Asymptomatic contacts of coronavirus-positive individuals do not need to get tested and can only monitor their health in home quarantine, the Union health ministry said in its revised guidelines on Wednesday.
The decision to end testing for asymptomatic contacts is in line with the guidelines announced in South Africa last month. The African country had said it will not test asymptomatic high risk contacts and also stopped mandatory isolation for asymptomatic positive cases.
India has so far continued the isolation rule for asymptomatic positive cases, but it has relaxed testing criteria for asymptomatic high risk contacts. Balram Bhargava, the director general of Indian Council of Medical Research, said people must adhere to the isolation protocol, continue hand sanitisation and masking.
“Contacts must maintain home quarantine, but they need not get tested,” he said.
On the revised guidelines, Dr Chandrakant Lahariya, a public health expert, said that it was time India modified its testing and isolation protocol to match the way pandemic is evolving.

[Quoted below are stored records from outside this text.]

Definition rate_settings_from_config (c : Config) : result (option RateLimitSettings) string :=
  match setting c RATE_KEY with
  | None => Ok None
  | Some rate =>
      match parse_f64 rate with
      | Some r =>
          if is_finite r && SFleb (S754_zero false) r then
            if SFeqb r (S754_zero false) then Ok None
            else
              match setting c BURST_KEY with
              | Some v =>
                  match parse_f64 v with
                  | Some b =>
                      if is_finite b && SFleb one b then Ok (Some {| per_second := r; burst := b |})
                      else Err (BURST_KEY ++ " must be a number of at least 1, got " ++ v)%string
                  | None => Err (BURST_KEY ++ " must be a number of at least 1, got " ++ v)%string
                  end
              | None => Ok (Some {| per_second := r; burst := fmax (fmul r (f64_of 2)) one |})
              end
          else Err (RATE_KEY ++ " must be a non-negative number, got " ++ rate)%string
      | None => Err (RATE_KEY ++ " must be a non-negative number, got " ++ rate)%string
      end
  end.

Record Bucket := { tokens : f64; refilled : N }.

Record Buckets := { bmap : gmap string Bucket; last_sweep : option N }.

Definition idle (now : N) (b : Bucket) : bool := (IDLE_EVICTION <=? now - refilled b)%N.

(** [retain] keeps what is not idle. *)
Definition sweep (now : N) (m : gmap string Bucket) : gmap string Bucket :=
  filter (fun p => idle now p.2 = false) m.

Definition make_room (now : N) (b : Buckets) : Buckets * bool :=
  if is_some_and (last_sweep b) (fun at_ => (now - at_ <? SWEEP_MIN_GAP)%N) then (b, false)
  else
    let m := sweep now (bmap b) in
    ({| bmap := m; last_sweep := Some now |}, (size m <? MAX_TRACKED)%nat).

Record RateLimiter := {
  rl_settings : RateLimitSettings;
  buckets : Buckets;
  refused : N;
  saturated : N;
}.

Inductive Verdict := VAllow | VRefuse (retry_after_secs : N).

Definition limiter_new (s : RateLimitSettings) : RateLimiter :=
  {| rl_settings := s; buckets := {| bmap := ∅; last_sweep := None |}; refused := 0; saturated := 0 |}.

Definition retry_after (wait_seconds : f64) : N :=
  match try_from_secs_f64 wait_seconds with
  | None => U64_MAX
  | Some nanos =>
      N.max (N.min (nanos / NANOS_PER_SEC + (if (0 <? nanos mod NANOS_PER_SEC)%N then 1 else 0)) U64_MAX) 1
  end.

Definition take_token (b : Bucket) (rate : f64) : Bucket * Verdict :=
  if SFleb one (tokens b) then ({| tokens := fsub (tokens b) one; refilled := refilled b |}, VAllow)
  else (b, VRefuse (retry_after (fdiv (fsub one (tokens b)) rate))).

(** A tracked bucket brought up to [now]. *)
Definition refill (s : RateLimitSettings) (now : N) (b : Bucket) : Bucket :=
  {| tokens := fmin (fadd (tokens b) (fmul (as_secs_f64 (now - refilled b)) (per_second s))) (burst s);
     refilled := now |}.

Definition check_buckets (s : RateLimitSettings) (subject : string) (now : N) (b : Buckets)
    : Buckets * Verdict * bool :=
  match bmap b !! subject with
  | Some bucket =>
      let '(bucket, verdict) := take_token (refill s now bucket) (per_second s) in
      ({| bmap := <[subject := bucket]> (bmap b); last_sweep := last_sweep b |}, verdict, false)
  | None =>
      let '(b, room) := if (MAX_TRACKED <=? size (bmap b))%nat then make_room now b else (b, true) in
      if room then
        let '(bucket, verdict) := take_token {| tokens := burst s; refilled := now |} (per_second s) in
        ({| bmap := <[subject := bucket]> (bmap b); last_sweep := last_sweep b |}, verdict, false)
      else (b, VRefuse (N.max (SWEEP_MIN_GAP / NANOS_PER_SEC) 1), true)
  end.
(* ===== verification/DiskQuota.v ===== *)
(** * The streaming disk quota (src/src/transport/mod.rs, [StreamingDiskCoordinator])

    One server-wide budget of bytes, shared by the transactions of concurrent
    downloads: leases grow and shrink, and a growth that does not fit waits in
    strict FIFO order.  Each definition below is one critical section of the
    coordinator's mutex; [acquire] is two, the request and what its task does
    when its wait ends.  A waiter's status word is kept in the state, keyed by
    the waiter's id.  Byte counts are [u64] with their checked arithmetic. *)
From S2P Require Import Prelude Json.

Definition checked_sub (a b : N) : option N := if (b <=? a)%N then Some (a - b)%N else None.

Record Transaction := { tx_reserved : N; tx_limit : N }.
Record Owned := { ow_owner : N; ow_amount : N }.
Record Waiter := { w_id : N; w_reservation : N; w_owner : N; w_amount : N }.

Inductive Status := Waiting | Granted | Failed.

#[export] Instance Status_eq_dec : EqDecision Status.
Proof. solve_decision. Defined.

Record DiskState := {
  reserved : N;
  peak : N;
  next_reservation : N;
  next_waiter : N;
  transactions : gmap N Transaction;
  reservations : gmap N Owned;
  waiters : list Waiter;
  status : gmap N Status;
  (** [NEXT_STREAMING_TRANSACTION]. *)
  next_owner : N;
}.

Definition disk_new : DiskState :=
  {| reserved := 0; peak := 0; next_reservation := 0; next_waiter := 0; transactions := ∅;
     reservations := ∅; waiters := []; status := ∅; next_owner := 1 |}.

Inductive DiskError :=
| TransactionClosed | IdOverflow | TransactionQuota | ServerQuota | LeaseGone | OwnerMismatch
| CounterOverflow | ReleaseUnderflow | LiveLease | WaitCancelled | WaitDeadline | NotGranted.

(** How the wait of a queued request ends. *)
Inductive WaitOutcome := Notified | Cancelled | DeadlinePassed.

#[export] Instance WaitOutcome_eq_dec : EqDecision WaitOutcome.
Proof. solve_decision. Defined.

Section Coordinator.
Variable limit : N.
Implicit Type d : DiskState.

Definition with_waiters (ws : list Waiter) d : DiskState :=
  {| reserved := reserved d; peak := peak d; next_reservation := next_reservation d;
     next_waiter := next_waiter d; transactions := transactions d; reservations := reservations d;
     waiters := ws; status := status d; next_owner := next_owner d |}.

Definition set_status (id : N) (x : Status) d : DiskState :=
  {| reserved := reserved d; peak := peak d; next_reservation := next_reservation d;
     next_waiter := next_waiter d; transactions := transactions d; reservations := reservations d;
     waiters := waiters d; status := <[id := x]> (status d); next_owner := next_owner d |}.

(** [with_coordinator]: a fresh owner, registered with its own limit; [None]
    is the panic when the identifiers are exhausted. *)
Definition new_transaction (tx_limit : N) d : option (DiskState * N) :=
  (fun next =>
     ({| reserved := reserved d; peak := peak d; next_reservation := next_reservation d;
         next_waiter := next_waiter d;
         transactions := <[next_owner d := {| tx_reserved := 0; tx_limit := tx_limit |}]> (transactions d);
         reservations := reservations d; waiters := waiters d; status := status d; next_owner := next |},
      next_owner d)) <$> checked_add (next_owner d) 1.

(** [server_transaction]: every transaction may fill the whole budget. *)
Definition server_transaction d : option (DiskState * N) := new_transaction limit d.

Definition register_reservation (owner : N) d : DiskState * result N DiskError :=
  match transactions d !! owner with
  | None => (d, Err TransactionClosed)
  | Some _ =>
      match checked_add (next_reservation d) 1 with
      | None => (d, Err IdOverflow)
      | Some r =>
          ({| reserved := reserved d; peak := peak d; next_reservation := r; next_waiter := next_waiter d;
              transactions := transactions d;
              reservations := <[r := {| ow_owner := owner; ow_amount := 0 |}]> (reservations d);
              waiters := waiters d; status := status d; next_owner := next_owner d |}, Ok r)
      end
  end.

Definition can_grant (amount : N) d : bool :=
  is_some_and (checked_add (reserved d) amount) (fun next => (next <=? limit)%N).
(** One iteration of the loop of [fetch_streamed_url], and the loop. *)
Definition url_attempt (again : option (option N -> EM (result string McpError))) (vendor : string)
    (config : Config) (url : string) (policy : StreamingPolicy) (ticket : option EgressTicket)
    (deadline : N) : EM (result string McpError) :=
  try! remaining := remaining_until env deadline in
  let! answer := send env (plain_get url) in
  match answer with
  | SCancelled =>
      let! _ := report_attempt ticket None (Some "cancelled") in
      ret (Err stream_cancelled)
  | SError e =>
      let! _ := report_attempt ticket None (Some "transport_error") in
      let failed := api_error "Download request failed" (Some (if is_timeout e then 408 else 502)%N) None in
      match again with
      | Some retry => if is_retryable_stream_request_error e then retry None else ret (Err failed)
      | None => ret (Err failed)
      end
  | STimeout =>
      let! _ := report_attempt ticket None (Some "timeout") in
      match again with Some retry => retry None | None => ret (Err deadline_exceeded) end
  | SResponse response =>
      let! _ := report_attempt ticket (Some (r_status response)) None in
      try! response := follow vendor config url response Get no_options None deadline in
      finish_stream again policy deadline response (fun _ delay =>
        retry_metadata
          (api_error ("streaming request failed with status "
                        ++ of_bytes (render_u64 (r_status response)))%string
             (Some (r_status response)) None) delay)
  end.

Fixpoint url_attempts (left_ attempt : nat) (vendor : string) (config : Config) (url : string)
    (policy : StreamingPolicy) (ticket : option EgressTicket) (deadline : N) : EM (result string McpError) :=
  url_attempt
    (match left_ with
     | O => None
     | S left' => Some (fun delay =>
         try! _ := retry_stream_attempt env attempt deadline delay in
         url_attempts left' (S attempt) vendor config url policy ticket deadline)
     end) vendor config url policy ticket deadline.

Definition fetch_streamed_url (vendor : string) (config : Config) (url : string)
    (policy : StreamingPolicy) : EM (result string McpError) :=
  try! dest := lift (destination url) in
  try! ticket := redirect_authorize vendor dest in
  if negb (allowed config vendor dest)
  then ret (Err (api_error "Download origin is not in MCP_DOWNLOAD_ALLOWED_ORIGINS" (Some 403%N) None))
  else
    let! now := ask (env_now env) in
    url_attempts (retries policy) 1 vendor config url policy ticket (now + total_deadline policy)%N.

End Requests.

“A huge population is already exposed to the virus, the vaccination coverage of the adult population is high, and most cases are asymptomatic or mild,” Lahariya told Scroll.in. “In such a scenario, it is not important to test each asymptomatic carrier.”
As part of the new guidelines, patients with mild or asymptomatic Covid-19 infection can end home isolation after at least seven days have passed since testing positive, if there has been no fever for three successive days. They also do not need to undergo another test for Covid-19 once the home isolation period is over.
Earlier, home isolation ended after 10 days from the onset of symptoms.
The guidelines define asymptomatic patients as those who test positive for the disease, but are not experiencing any symptoms, and who have an oxygen saturation above 93%. Mild Covid-19 cases are patients who have symptoms related to the upper respiratory tract, do not have shortness of breath and have oxygen saturation levels of above 93%.
Persons above 60 years of age and those with co-morbidities can only be allowed home isolation after they are evaluated by the treating medical officer. Immunocompromised people, such as HIV-positive persons, transplant recipients and those receiving cancer therapy, are not recommended home isolation, and can isolate themselves at home only after evaluation by the treating medical officer.
When a Covid-19 patient is in home isolation, all other members of the household also need to remain in home quarantine.
Meanwhile, NITI Aayog member Dr VK Paul warned about a tsunami of cases due to the spread of Omicron variant in India.
Paul said that data from the United Kingdom showed that more cases of elderly people and those with comorbidities getting infected are reported when infections rise.
“As young population gets infected and goes home, they pass on the infection to elderly at home,” he added. “This situation cannot be taken for granted.”
Other guidelines for home isolation
- Patients need to stay in one designated room, and isolate themselves from other members of the household, especially elderly persons and those with co-morbidities.
- They should use triple-layer medical masks at all times. When a caregiver enters the room, both the patient and the caregiver should preferably use N-95 masks.
- Patients are advised to monitor blood oxygen saturation with a pulse oximeter.
- Caregivers need to ensure hand hygiene after contact with the patient, and the patient’s immediate environment.
- They should avoid direct contact with the patient’s bodily fluids, and should use disposable gloves while handling the patient.
- Caregivers should also avoid sharing dishes, utensils, used towels or bed linen with the patient.
According to the guidelines, immediate medical attention should be sought if any serious symptoms develop. These could include a fever of over 100 degrees Fahrenheit for more than three days, difficulty in breathing or oxygen saturation dropping below 93% for at least three reading in an hour.
The guidelines add that steroids must not be self-administered. “Overuse and inappropriate use of steroids may lead to additional complications,” the document noted.
The health ministry issued the revised guidelines after the country has reported a steep rise in coronavirus cases. On Wednesday, India recorded 58,097 cases, a 55.42% jump from Tuesday’s count of 37,379 cases.
Currently, there are 2,14,004 active cases in the country.